Hotel Transylvania is a fun film, something that if you ingratiate yourself into, will be an absolute blast. Is the story treacly and ham-fisted at points? Yeah. Does everything kind of fall apart into tired cliche in the end? Yep, that happens too. But in the end, I find I didn’t really care so much, since between the saccharine beginning and end was a wonderfully manic animation extravaganza, a 3D reincarnation of the crazy-go-nuts Bob Clampett and Tex Avery cartoons.

Since the advent of CG films, there’s been this belief that something looks better if it’s more realistic, like critics raving about grass believably blowing or trees moving in the wind in a DreamWorks picture. That’s all well and good, and certainly is worth merit in its own right. But why on earth are we praising cartoons for being realistic? It’s a medium where you can do anything, not only in concept and in story, but in terms of how the characters look, move and interact. You can create a world completely unlike our own in a way that you just can’t in live action.
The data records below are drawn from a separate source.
Lemma rot_split j q x r : 0 ≤ j ≤ 20 → length q = 20%nat → rot j q = x :: r →
  ∃ a b, q = a ++ x :: b ∧ length a = Z.to_nat (norm j) ∧ r = b ++ a.
Proof.
  intros Hj Hq E. pose proof (norm_bounds j Hj). exists (take (Z.to_nat (norm j)) q).
  unfold rot in E. destruct (drop (Z.to_nat (norm j)) q) as [|y b] eqn:Ed.
  { apply (f_equal length) in Ed. rewrite length_drop in Ed. simpl in Ed. lia. }
  injection E as -> <-. exists b. rewrite <-Ed, take_drop, length_take. split_and!; [done|lia|done].
Qed.

(** The ring that starts at the next element. *)
Lemma rot_next j q x r : 0 ≤ j ≤ 20 → length q = 20%nat → rot j q = x :: r → rot (norm j + 1) q = r ++ [x].
Proof.
  intros Hj Hq E. destruct (rot_split j q x r Hj Hq E) as (a & b & Eq & Ha & ->).
  pose proof (norm_bounds j Hj). unfold rot. destruct (decide (norm j = 19)) as [Hn|Hn].
  - rewrite Hn. change (norm (19 + 1)) with 0. cbn [Z.to_nat]. rewrite drop_0, take_0, app_nil_r.
    destruct b as [|y b]; [done|]. subst q. rewrite length_app in Hq. simpl in Hq. lia.
  - assert (norm (norm j + 1) = norm j + 1) as ->.
    { unfold norm at 1. rewrite (proj2 (Z.eqb_neq _ _)); [done|unfold MAX_Q_SIZE; lia]. }
    replace (Z.to_nat (norm j + 1)) with (S (length a)) by lia. rewrite Eq, cons_middle, (assoc_L (++)).
    replace (S (length a)) with (length (a ++ [x])) by (rewrite length_app; simpl; lia).
    by rewrite drop_app_length, take_app_length, <-(assoc_L (++)).
Qed.

(** Overwriting its first element. *)
Lemma rot_wr j q x r c : 0 ≤ j ≤ 20 → length q = 20%nat → rot j q = x :: r →
  ∃ q', wr q (norm j) c = Ok q' ∧ length q' = 20%nat ∧ rot j q' = Some c :: r.
Proof.
  intros Hj Hq E. destruct (rot_split j q x r Hj Hq E) as (a & b & Eq & Ha & ->).
  pose proof (norm_bounds j Hj). unfold wr.
  rewrite (proj2 (Z.leb_le 0 _)), (proj2 (Z.ltb_lt _ _)) by lia. eexists. split; [done|].
  rewrite length_insert. split; [done|]. unfold rot. rewrite <-Ha, Eq.
  replace (length a) with (length a + 0)%nat at 2 4 by lia. rewrite insert_app_r. cbn [insert list_insert].
  by rewrite drop_app_length, take_app_length.
Qed.

Lemma rot_rd j q x r : 0 ≤ j ≤ 20 → length q = 20%nat → rot j q = Some x :: r → rd q (norm j) = Ok x.
Proof.
  intros Hj Hq E. destruct (rot_split j q _ r Hj Hq E) as (a & b & Eq & Ha & _).
  pose proof (norm_bounds j Hj). unfold rd. rewrite (proj2 (Z.leb_le 0 _)) by lia.
  by rewrite Eq, list_lookup_middle by done.
Qed.

Lemma rot_cons j q : length q = 20%nat → ∃ x r, rot j q = x :: r ∧ length r = 19%nat.
Proof.
  intros Hq. pose proof (rot_length j q) as Hl. destruct (rot j q) as [|x r]; simpl in Hl; [lia|].
  exists x, r. split; [done|lia].
Qed.

(** ** Inserting and pulling *)

(** The characters before the first line end. *)
Fixpoint line (a_buf : list Z) : list Z :=
  match a_buf with [] => [] | c :: a_buf => if c =? 10 then [] else c :: line a_buf end.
Tartakovsky knows this better than anyone. The life and vibrance he breaths into these characters is absolutely stunning. The animation truly is the star of this movie; it’s so well thought out and communicated, you could watch the film on mute, still know what’s going on, and still be entertained. Watching these characters bounce off each other, acting and reacting is just enthralling to see unfold. Considering my praise largely hinges on visuals, it’s a movie whose brilliance really can’t be explained in words. To be frank, it needs to be seen to be believed.

Suggest Alternate Viewing:

Cloudy with a Chance of Meatballs (2009) – A similarly madcap animated film, also by Sony Pictures Animation. It manages to handle its story and emotional elements better than Transylvania; where this movie fumbled on its sentimental climax, Meatballs works it in and treats it with the same amount of silliness as the rest of the movie. If you like animation, you need to see this movie.
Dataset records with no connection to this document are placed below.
(* ===== verification/CondRts.v ===== *)
(** * The queue between threads with a signal after each job
    ([10.realtime/pthread_cond_rts.c])

    The program of [CondQueue], woken by [pthread_cond_broadcast], in which a
    thread (B), after each job, queues the process a real-time signal that carries
    the thread; the handler prints that the thread's work is complete.  The states
    and steps are those of [CondQueue], whose text of thread (A), of the locking
    and of [process_job] the program repeats, with the signals beside them. *)

From stdpp Require Import base gmap list.
From Stdlib Require Import ZArith Lia.
From S2P Require Import Prelude Arrays CondQueue.

Local Open Scope Z_scope.

(** [pending]: the signals queued and not yet delivered, by the thread they
    carry; [reports]: the lines printed by the handler; [finished] is auxiliary
    and records the threads that finished a job. *)
Record state := State {
  base : CondQueue.state; pending : list nat; reports : list nat; finished : list nat
}.
Definition with_base (q : CondQueue.state) (s : state) : state :=
  State q (pending s) (reports s) (finished s).
Definition on_base (r : option (res CondQueue.state)) (s : state) : option (res state) :=
  r ← r; Some (q ← r; Ok (with_base q s)).

Definition tfunc_a (a : answer) (w : nat) (s : state) : option (res state) :=
  on_base (CondQueue.tfunc_a true a w (base s)) s.

(** [sigqueue] fails when too many signals are queued. *)
Definition tfunc_b (queued : bool) (k : nat) (s : state) : option (res state) :=
  p ← pb (base s) !! k;
  match p with
  | BJob _ =>
      if queued then
        r ← CondQueue.tfunc_b k (base s);
        Some (q ← r; Ok (State q (pending s ++ [k]) (reports s) (finished s ++ [k])))
      else Some (Err (Exited 1))
  | _ => on_base (CondQueue.tfunc_b k (base s)) s
  end.

(** Signals of one number are delivered in the order they were queued; the
    handler may interrupt any thread anywhere, and touches nothing of theirs. *)
Definition h_sigev_rt1 (s : state) : option (res state) :=
  match pending s with
  | [] => None
  | k :: ks => Some (Ok (State (base s) ks (reports s ++ [k]) (finished s)))
  end.

Inductive label : Set := RunA (a : answer) (w : nat) | RunB (queued : bool) (k : nat) | Signal | Spurious (k : nat).
Definition step (l : label) (s : state) : option (res state) :=
  match l with
  | RunA a w => tfunc_a a w s
  | RunB queued k => tfunc_b queued k s
  | Signal => h_sigev_rt1 s
  | Spurious k => on_base (CondQueue.step true (CondQueue.Spurious k) (base s)) s
  end.

(** [main] sets the handler before it starts the threads, of which three are (B). *)
Definition MAX_THREAD_B : nat := 3.
Definition main_state : state := State (CondQueue.main_state MAX_THREAD_B) [] [] [].

Inductive reachable : state → Prop :=
| reach_main : reachable main_state
| reach_step l s s' : reachable s → step l s = Some (Ok s') → reachable s'.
Movies Deemed Commercially and Demographically Similar Enough to Merit Trailers Before Hotel Transylvania:

Wreck-It Ralph – I haven’t been this excited for a Disney film in a long time; it’s like Who Framed Roger Rabbit with video games. Directed by Simpsons and Futurama alumnus Rich Moore, this is definitely a film to look out for.

Despicable Me 2 – If I hear "Barbara-Ann" one more goddamn time…

The Smurfs 2 – Film aside, a particularly lazy trailer; they even have a character hold up two fingers to signify it’s a sequel, like every single poster for an animated sequel ever.

Life of Pi – Quite a jarring gear shift following Smurfs. I still have no idea what the hell this is about, but it looks breathtaking visually.

Here Comes the Boom – Kevin James tries MMA and Salma Hayek fits right in as a teacher at a schlubby high school, and seemingly potential love interest. I guess if Adam Sandler could make her his wife in Grown Ups, James wanted his shot too. What a fucking travesty.